Storia /

Con lo scoppio della Seconda guerra mondiale il Congo divenne un’arma politica ed economica fondamentale per il governo belga in esilio a Londra: nel 1940, l’allineamento, obtorto collo, del governatore Pierre Ryckmans ai ministri fuggiaschi — ambiguamente il nuovo sovrano Leopoldo III, certo della vittoria dell’Asse, era rimasto in patria —, consentì l’inserimento delle immense risorse coloniali (gomma, rame, tungsteno, stagno, zinco, olio di palma) nell’economia bellica angloamericana e permise alla debolissima entità di assumere una parvenza di legittimità a fronte degli invasivi alleati. Non solo.

Fu il Congo belga a fornire, accanto alle indispensabili materie prime, l’uranio necessario al progetto atomico statunitense “Manhattan” e alla distruzione di Hiroshima e Nagasaki. Una storia complessa e, in parte, ancora sepolta negli archivi americani, belgi e britannici.

Tutto iniziò nel 1915 quando a Shinkolobwe, nella regione del Katanga, venne scoperto il più grande giacimento d’uranio del mondo. Al tempo nessuno vi fece molto caso poiché allora il minerale interessava soltanto l’industria della ceramica che vi ricavava vernice luminescente e nulla più. Poi accadde l’imprevedibile. Nel dicembre 1938 due scienziati tedeschi, Otto Hahn e Fritz Strassman, scoprirono che da un atomo di uranio si poteva sprigionare una reazione a catena. Era la fissione nucleare, un processo da cui si poteva produrre energia ma anche un’arma terribile: la bomba atomica.

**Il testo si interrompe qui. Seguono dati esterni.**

(** ** Properties *)

(** C13: cleanup promised is cleanup that can be paid for.  In every history of
    the account, whatever was charged, reserved or closed in between and
    however tokens ran out, each slot a PTZ, siren or media reserve still holds
    can be charged for a datagram of up to 4096 bytes.  An ordinary datagram of
    any size the budget admits, up to a megabyte, is either charged, at one
    packet and its octets, or refused with nothing spent because the tokens left,
    at that reading of the clock, do not cover it beside the promises; never
    because the promises overflow the traffic budget's own bound, and what is
    promised stays covered either way. *)
Theorem cleanup_always_affordable b q size : reachable b → 0 < size ≤ 4096 → (_last (_traffic b) <= q)%Q →
  covered b ∧
  (∀ id s kind n, active (_ptz b) id = Some s → slot kind s = Some n → n ≠ 0 →
     (ptz_charge id (Some q) kind size b).2 = Ok tt) ∧
  (∀ id s kind n, active (_siren b) id = Some s → slot kind s = Some n → n ≠ 0 →
     (siren_charge id (Some q) kind size b).2 = Ok tt) ∧
  (∀ id s kind n, _media b !! id = Some s → slot kind s = Some n → n ≠ 0 →
     (media_charge id (Some q) kind size b).2 = Ok tt) ∧
  (∀ big, 0 < big ≤ 1024 * 1024 →
     let '(b', r) := charge (Some q) big b in
     let t := refilled q (_traffic b) in
     covered b' ∧
     if Qle_bool (inject_Z (1 + _reserved b)) (_packets t) && Qle_bool (inject_Z (big + _reserved b * 4096)) (_octets t)
     then r = Ok tt ∧ _traffic b' = spend big t
     else r = Raise (ValueError "account output budget exhausted") ∧ _traffic b' = t).
Proof.
  intros Hr Hz Hq. pose proof (reachable_covered _ Hr) as H. pose proof (reserved_parts _ H) as (Hp & Hm & Hs).
  split_and!; [done| | | |].
  - intros id s kind n Ha Hk Hn. pose proof (held_slot _ _ _ _ _ _ (cov_ptz _ H) Ha Hk Hn).
    eapply (cleanup_returns b); try done; unfold _reserved; lia.
  - intros id s kind n Ha Hk Hn. pose proof (held_slot _ _ _ _ _ _ (cov_siren _ H) Ha Hk Hn).
    eapply (cleanup_returns b); try done; unfold _reserved; lia.
  - intros id s kind n Ha Hk Hn. pose proof (media_slot _ _ _ _ _ H Ha Hk Hn).
    eapply (cleanup_returns b); try done; unfold _reserved; lia.
  - intros big Hb. pose proof (charge_covered (Some q) big b H) as [Hc _]. rewrite (charge_exact b q big H Hb Hq) in *. cbn [fst] in Hc.
    cbv zeta. destruct (Qle_bool _ _ && Qle_bool _ _); by split_and!.
Qed.

Definition sample_account : AccountOutputBudget :=
  match account_output_budget (Some 8) None FINITE (Some 0%Q) 1 with
  | Ok b => exec (Charge (Some 2%Q) 100) (exec (Charge (Some 1%Q) 100) (exec (ReservePtz (Some 1%Q)) b))
  | Raise _ => mkAccount (mkTraffic 0 0 0 0 FINITE 0 0) None ∅ 0 None 0
  end.

Lemma cleanup_always_affordable_witness :
  (charge (Some 3%Q) 100 sample_account).2 = Raise (ValueError "account output budget exhausted") ∧
  (ptz_charge 0 (Some 3%Q) "start" 100 sample_account).2 = Ok tt.
Proof.
  split; [vm_compute; reflexivity|].
  assert (reachable sample_account) as Hr.
  { apply reachable_call, reachable_call, reachable_call.
    apply (reachable_new (Some 8) None FINITE (Some 0%Q) 1). reflexivity. }
  destruct (cleanup_always_affordable sample_account 3 100 Hr) as (_ & H & _); [lia|vm_compute; discriminate|].
  by apply (H 0 ptz_slots "start"%string 1).
Defined.

(** C24: a generation's sequence numbers are never reused, wrapped or recycled:
    in every history of reservations, allocations and closures the numbers
    handed out are consecutive from the first, distinct and 32-bit, and none is
    handed out once the namespace is closed. *)
Theorem sequences_never_reused session generation next s calls :
  broker_sequences session generation next = Ok s →
  let '(s', ids) := seq_run calls s in
  ids = seqZ next (_next s' - next) ∧ NoDup ids ∧ Forall (λ i, 0 ≤ i < 2 ^ 32) ids ∧
  (∀ later, (seq_run later (close s').1).2 = []) ∧ matches (close s').1 session generation = false.
Proof.
  unfold broker_sequences. intros E. apply bind_Ok in E as (? & G%raise_if_Ok & E). injection E as <-.
  assert (∀ calls s, let '(s', ids) := seq_run calls s in
    ids = seqZ (_next s) (_next s' - _next s) ∧ _next s ≤ _next s' ∧ (_next s ≤ 2 ^ 32 → _next s' ≤ 2 ^ 32) ∧
    (closed s = true → ids = [])) as Hrun.
  { clear. intros calls. induction calls as [|c calls IH]; intros s; cbn [seq_run].
    - rewrite Z.sub_diag. split_and!; [done|lia|done|done].
    - pose proof (seq_exec_spec c s) as Hc. destruct (seq_exec c s) as [s1 l]. specialize (IH s1).
      destruct (seq_run calls s1) as [s2 k]. destruct Hc as (-> & ? & ? & Hc), IH as (-> & ? & ? & IH).
      split_and!; [by apply seqZ_split|lia|auto|]. intros Hcl. destruct (Hc Hcl) as [-> ?]. by rewrite IH. }
  pose proof (Hrun calls (mkSequences session generation next false)) as H.
  destruct (seq_run calls _) as [s' ids]. cbn [_next] in H. destruct H as (-> & ? & ? & _).
  split_and!; [done|apply NoDup_seqZ| | |done].
  - apply list.Forall_forall. intros i Hi%elem_of_seqZ. lia.
  - intros later. pose proof (Hrun later (close s').1) as Hl. destruct (seq_run later _) as [? ?]. by apply Hl.
Qed.

Lemma sequences_never_reused_witness :
  seq_run [Reserve 3; Allocate; Reserve 2] (mkSequences 7 1 (2 ^ 32 - 5) false) =
    (mkSequences 7 1 (2 ^ 32 - 1) false, [2 ^ 32 - 5; 2 ^ 32 - 4; 2 ^ 32 - 3; 2 ^ 32 - 2]) ∧
  (let '(_, ids) := seq_run [Reserve 3; Allocate; Reserve 2] (mkSequences 7 1 (2 ^ 32 - 5) false) in NoDup ids).
Proof.
  split; [vm_compute; reflexivity|].
  pose proof (sequences_never_reused 7 1 (2 ^ 32 - 5) (mkSequences 7 1 (2 ^ 32 - 5) false) [Reserve 3; Allocate; Reserve 2] eq_refl) as H.
  destruct (seq_run [Reserve 3; Allocate; Reserve 2] (mkSequences 7 1 (2 ^ 32 - 5) false)) as [s ids]. apply H.
Defined.

End Account.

Un segreto tremendo riservato a pochissimi. Tra questi Edgar Sengier, il direttore dell’Union Minière. Come racconta David Van Reybrouck nel suo libro Congo (Feltrinelli, 2014) “alla vigilia del conflitto fece imbarcare 1250 tonnellate di uranio, la produzione di tre anni, dal Katanga per New York e poi allagare la miniera. Quando partì il progetto “Manhattan” nel 1942, i ricercatori americani che armeggiavano con la bomba atomica si misero in cerca di uranio di alta qualità. Il minerale canadese che usavano era in effetti molto debole. Con loro sorpresa, si scoprì che una gigantesca riserva era stoccata nell’Archer Daniels Midland Warehouses, un magazzino nel porto di New York. Ne conseguirono trattative molto animate con il Belgio, che ricavò dall’operazione 2,5 miliardi di dollari sonanti”. Un ottimo affare che permise, terminato il conflitto, la formidabile ripresa economica post bellica del regno.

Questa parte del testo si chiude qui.